# [Instructions for the task]
Both the line with "(** What an" and the line with "apply (get_request_found _" in the records below must appear in the output, along with every line between them, exactly and with nothing added.

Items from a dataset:
+++
Lemma transition_state request_id accepts refusal fields s :
  snd (transition request_id accepts refusal fields s) = s ∨
  snd (transition request_id accepts refusal fields s) = ticked s ∨
  (∃ row r, row_of request_id s = Some row ∧ decoded row r ∧
            accepts (status r) = true ∧ fields_fit fields = true ∧
            snd (transition request_id accepts refusal fields s) =
              updated request_id fields s).
Proof.
  unfold transition. run.
  destruct (fits_int64 request_id) eqn:Hfit; cycle 1.
  { left. by destruct (get_row_overflow request_id s Hfit) as (e & -> & _). }
  rewrite get_row_fits by done.
  destruct (row_of request_id s) as [row|] eqn:Hrow; [|by left].
  destruct (_row_to_request (Some row)) as [r|e] eqn:Hdec; [|by left].
  apply row_to_request_decoded in Hdec.
  destruct (accepts (status r)) eqn:Hyes; simpl; [|by left].
  destruct (update_row_state request_id fields s) as [Hs|[Hs|(_ & Hff & Hs)]];
    destruct (_update_row request_id fields s) as [[row'|e] s'];
    simpl in Hs; subst s'; simpl; eauto 10.
Qed.

Lemma transition_inv request_id accepts refusal fields s p s1 :
  transition request_id accepts refusal fields s = (Return p, s1) →
  fits_int64 request_id = true ∧
  ∃ row r, row_of request_id s = Some row ∧ decoded row r ∧
           accepts (status r) = true.
Proof.
  unfold transition. run.
  destruct (fits_int64 request_id) eqn:Hfit; cycle 1.
  { by destruct (get_row_overflow request_id s Hfit) as (e & -> & _). }
  rewrite get_row_fits by done.
  destruct (row_of request_id s) as [row|] eqn:Hrow; [|done].
  destruct (_row_to_request (Some row)) as [r|e] eqn:Hdec; [|done].
  apply row_to_request_decoded in Hdec.
  destruct (accepts (status r)) eqn:Hyes; simpl; [|done].
  intros _. eauto 10.
Qed.

(** What an update has written is what [get_request] then reads. *)
Lemma amend_persisted request_id fields s row r st :
  fits_int64 request_id = true → row_of request_id s = Some row → decoded row r →
  let row' := update_row fields (isoformat (now s)) row in
  same_frame row row' → c_status row' = value st →
  Store.get_request request_id (updated request_id fields s) =
    (Return (amend r st (now s) (c_discord_message_id row') (c_approved_by row')
               (c_approved_by_id row') (c_transaction_id row')
               (c_failure_reason row')),
     updated request_id fields s).
Proof.
  intros Hfit Hrow Hdec row' Hframe Hst.
  apply (get_request_found _ _ row'); [done|..].
  - by rewrite row_of_updated_same, Hrow.
  - by apply (decoded_amend row).
Qed.

Lemma mark_processing_transition request_id :
  Store.mark_processing request_id =
  transition request_id (λ st, bool_decide (st = PENDING))
    (λ st, "Cannot move request " +:+ pretty request_id +:+
           " to processing from " +:+ value st)
    [status_ (value PROCESSING)].
Proof. reflexivity. Qed.

Lemma mark_approved_transition request_id admin_name admin_id transaction_id :
  Store.mark_approved request_id admin_name admin_id transaction_id =
  transition request_id (λ st, bool_decide (st ∈ [PENDING; PROCESSING]))
    (λ st, "Cannot approve request " +:+ pretty request_id +:+
           " from " +:+ value st)
    [status_ (value APPROVED); approved_by_ admin_name;
     approved_by_id_ admin_id; transaction_id_ transaction_id;
     failure_reason_ None].
Proof. reflexivity. Qed.

Lemma mark_rejected_transition request_id admin_name admin_id reason :
  Store.mark_rejected request_id admin_name admin_id reason =
  transition request_id (λ st, bool_decide (st ∈ [PENDING; PROCESSING]))
    (λ st, "Cannot reject request " +:+ pretty request_id +:+
           " from " +:+ value st)
    [status_ (value REJECTED); approved_by_ admin_name;
     approved_by_id_ admin_id; failure_reason_ reason].
Proof. reflexivity. Qed.

Lemma open_status st :
  st ∈ [PENDING; PROCESSING] ↔ st = PENDING ∨ st = PROCESSING.
Proof. rewrite !elem_of_cons, elem_of_nil. tauto. Qed.

Lemma open_not_terminal st :
  st = PENDING ∨ st = PROCESSING ↔ terminal st = false.
Proof. destruct st; simpl; intuition congruence. Qed.

Lemma mark_processing_found request_id s row r :
  fits_int64 request_id = true → row_of request_id s = Some row → decoded row r →
  status r = PENDING →
  Store.mark_processing request_id s =
    (Return (amend r PROCESSING (now s) (discord_message_id r) (approved_by r)
               (approved_by_id r) (transaction_id r) (failure_reason r)),
     updated request_id [status_ (value PROCESSING)] s).
Proof.
  intros Hfit Hrow Hdec Hst. rewrite mark_processing_transition.
  rewrite (transition_accepted _ _ _ _ _ row r PROCESSING); try done.
  - by_decoded Hdec.
  - by rewrite Hst.
Qed.

Lemma mark_processing_refused request_id s row r :
  fits_int64 request_id = true → row_of request_id s = Some row → decoded row r →
  status r ≠ PENDING →
  Store.mark_processing request_id s =
    (Raise (Exception WithdrawalStateError
              ("Cannot move request " +:+ pretty request_id +:+
               " to processing from " +:+ value (status r)) None), s).
Proof.
  intros Hfit Hrow Hdec Hst. rewrite mark_processing_transition.
  rewrite (transition_refused _ _ _ _ _ row r); try done.
  by apply bool_decide_eq_false.
Qed.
+++
# [Output below]
(** What an update has written is what [get_request] then reads. *)
Lemma amend_persisted request_id fields s row r st :
  fits_int64 request_id = true → row_of request_id s = Some row → decoded row r →
  let row' := update_row fields (isoformat (now s)) row in
  same_frame row row' → c_status row' = value st →
  Store.get_request request_id (updated request_id fields s) =
    (Return (amend r st (now s) (c_discord_message_id row') (c_approved_by row')
               (c_approved_by_id row') (c_transaction_id row')
               (c_failure_reason row')),
     updated request_id fields s).
Proof.
  intros Hfit Hrow Hdec row' Hframe Hst.
  apply (get_request_found _ _ row'); [done|..].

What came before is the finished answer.